Analyse des impuretés biopharmaceutiques
Notre équipe de caractérisation des produits biopharmaceutiques détermine les impuretés liées au produit et au procédé de fabrication conformément à la directive ICH Q6B. Nos scientifiques réalisent des études détaillées à l'aide d'un large éventail de méthodes analytiques (HPLC,
électrophorèse capillaire, spectroscopie de masse, RMN, FTIR, spectroscopies de dichroïsme circulaire et chromatographie d'exclusion stérique) pour déterminer les formes modifiées, les formes conjuguées modifiées, les agrégats, les impuretés de processus dérivées du substrat cellulaire, les impuretés dérivées de cultures cellulaires et les impuretés dérivées formées en fin de production.
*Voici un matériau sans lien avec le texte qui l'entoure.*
(* ===== verification/RuntimeConfig.v ===== *)
(** The nodes of the runtime configuration: their keys, the stored nodes that may run
    ([internal/runtimenodes]), the tags of their outbounds ([internal/runtimetag]), and
    the ports they listen on ([NormalizeWithPortMap] and [BuildPortMap] of
    [internal/config/config.go], [reassignConflictingPort] of
    [internal/boxmgr/manager.go]).

    A configuration is the part of [Config] these functions read. Whether a port can be
    bound is an argument; ports are uint16. The caches [CanonicalJSON] and
    [EndpointKey], which nothing here reads, are left out. *)
From stdpp Require Import pretty.
From S2P Require Import Prelude Text NetURL NodeCodec LinkRoundTrip.

#[local] Open Scope Z_scope.

Record NodeConfig := mkNode {
  nc_ID : Z; nc_Name : string; nc_URI : string; nc_Port : Z; nc_Username : string; nc_Password : string;
  nc_Source : string; nc_Disabled : bool; nc_Region : string; nc_Country : string; nc_Tags : list string; nc_IdentityHash : string
}.
#[export] Instance node_eq_dec : EqDecision NodeConfig.
Proof. solve_decision. Defined.

Record MultiPortConfig := mkMultiPort {
  mp_Enabled : bool; mp_Address : string; mp_BasePort : Z; mp_Username : string; mp_Password : string
}.
Record Config := mkConfig {
  cf_Nodes : list NodeConfig; cf_MultiPort : MultiPortConfig; cf_ListenerEnabled : bool; cf_ListenerPort : Z;
  cf_SkipCertVerify : bool
}.

Definition with_port (p : Z) (n : NodeConfig) : NodeConfig :=
  mkNode (nc_ID n) (nc_Name n) (nc_URI n) p (nc_Username n) (nc_Password n) (nc_Source n) (nc_Disabled n) (nc_Region n)
    (nc_Country n) (nc_Tags n) (nc_IdentityHash n).
Definition with_name (name uri : string) (n : NodeConfig) : NodeConfig :=
  mkNode (nc_ID n) name uri (nc_Port n) (nc_Username n) (nc_Password n) (nc_Source n) (nc_Disabled n) (nc_Region n)
    (nc_Country n) (nc_Tags n) (nc_IdentityHash n).
Definition with_credentials (user password : string) (n : NodeConfig) : NodeConfig :=
  mkNode (nc_ID n) (nc_Name n) (nc_URI n) (nc_Port n) user password (nc_Source n) (nc_Disabled n) (nc_Region n)
    (nc_Country n) (nc_Tags n) (nc_IdentityHash n).
Definition with_nodes (nodes : list NodeConfig) (c : Config) : Config :=
  mkConfig nodes (cf_MultiPort c) (cf_ListenerEnabled c) (cf_ListenerPort c) (cf_SkipCertVerify c).

(** A row of [nodes], as far as the runtime reads it. *)
Record Node := mkRow {
  nr_ID : Z; nr_URI : string; nr_Name : string; nr_Source : string; nr_Port : Z; nr_Username : string; nr_Password : string;
  nr_Region : string; nr_Country : string; nr_Enabled : bool; nr_Tags : list string; nr_IdentityHash : string
}.
Definition NodeSourceManual : string := "manual".
Definition NodeSourceSubscription : string := "subscription".

(** [runtimenodes.IdentityKey], [nodeConfig] and [Load]. *)
Definition IdentityKey (n : Node) : string :=
  if decide (nr_IdentityHash n = "") then TrimSpace (nr_URI n) else nr_IdentityHash n.
Definition nodeConfig (uri : string) (n : Node) : NodeConfig :=
  mkNode (nr_ID n) (nr_Name n) uri (nr_Port n) (nr_Username n) (nr_Password n) (nr_Source n) false (nr_Region n)
    (nr_Country n) (nr_Tags n) (nr_IdentityHash n).
Definition convert (acc : list NodeConfig * gset string) (n : Node) : list NodeConfig * gset string :=
  let uri := TrimSpace (nr_URI n) in
  if negb (nr_Enabled n) || bool_decide (uri = "") || bool_decide (IdentityKey n ∈ acc.2) then acc
  else (acc.1 ++ [nodeConfig uri n], {[IdentityKey n]} ∪ acc.2).
(** [regular] is every row, [effective] the rows an enabled subscription reaches. *)
Definition runtime_nodes (regular effective : list Node) : list NodeConfig :=
  (foldl convert ([], ∅) (filter (λ n, nr_Source n ≠ NodeSourceSubscription) regular ++ effective)).1.

(** ** Tags of outbounds *)
Definition InitialVersion : Z := 1.
Definition hex_lower (c : Ascii.ascii) : bool := within 48 57 c || within 97 102 c.
Definition FormatTag (nodeKey : string) (version : Z) : result string :=
  if version =? 0 then Err "runtime tag version must be greater than zero"
  else
    let digest := match cut_last (byte_is 58) nodeKey with Some (_, d) => d | None => nodeKey end in
    if (String.length digest <? 16)%nat then Err "node key does not contain 16 hexadecimal characters"
    else
      let digest := toLower (String.substring 0 16 digest) in
      if every hex_lower digest then Ok (digest +:+ "@v" +:+ pretty version)
      else Err "node key prefix is not hexadecimal".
Évaluation des risques toxicologiques liés aux impuretés
Forts de nombreuses années d'expérience en matière d'évaluation des risques toxicologiques, nos consultants effectuent des évaluations des risques pour traiter les questions liées à l'exposition aux solvants résiduels, aux impuretés de fabrication, aux substances extractibles et relargables, aux impuretés élémentaires (ICH Q3D) et à d'autres substances susceptibles d'être introduites dans un produit pharmaceutique.
Assurance qualité totale
Les tests d'impuretés pharmaceutiques sont l'un des aspects de nos solutions globales de services de laboratoire BPF et BPL, qui comprennent l'analyse pharmaceutique, les tests de stabilité, le contrôle de la qualité (QC) et les tests de libération de lots. En donnant vie à la qualité et à la sécurité, nous offrons une expertise en matière d'assurance qualité totale pour vous aider à respecter et à dépasser les normes de qualité, de sécurité et de réglementation.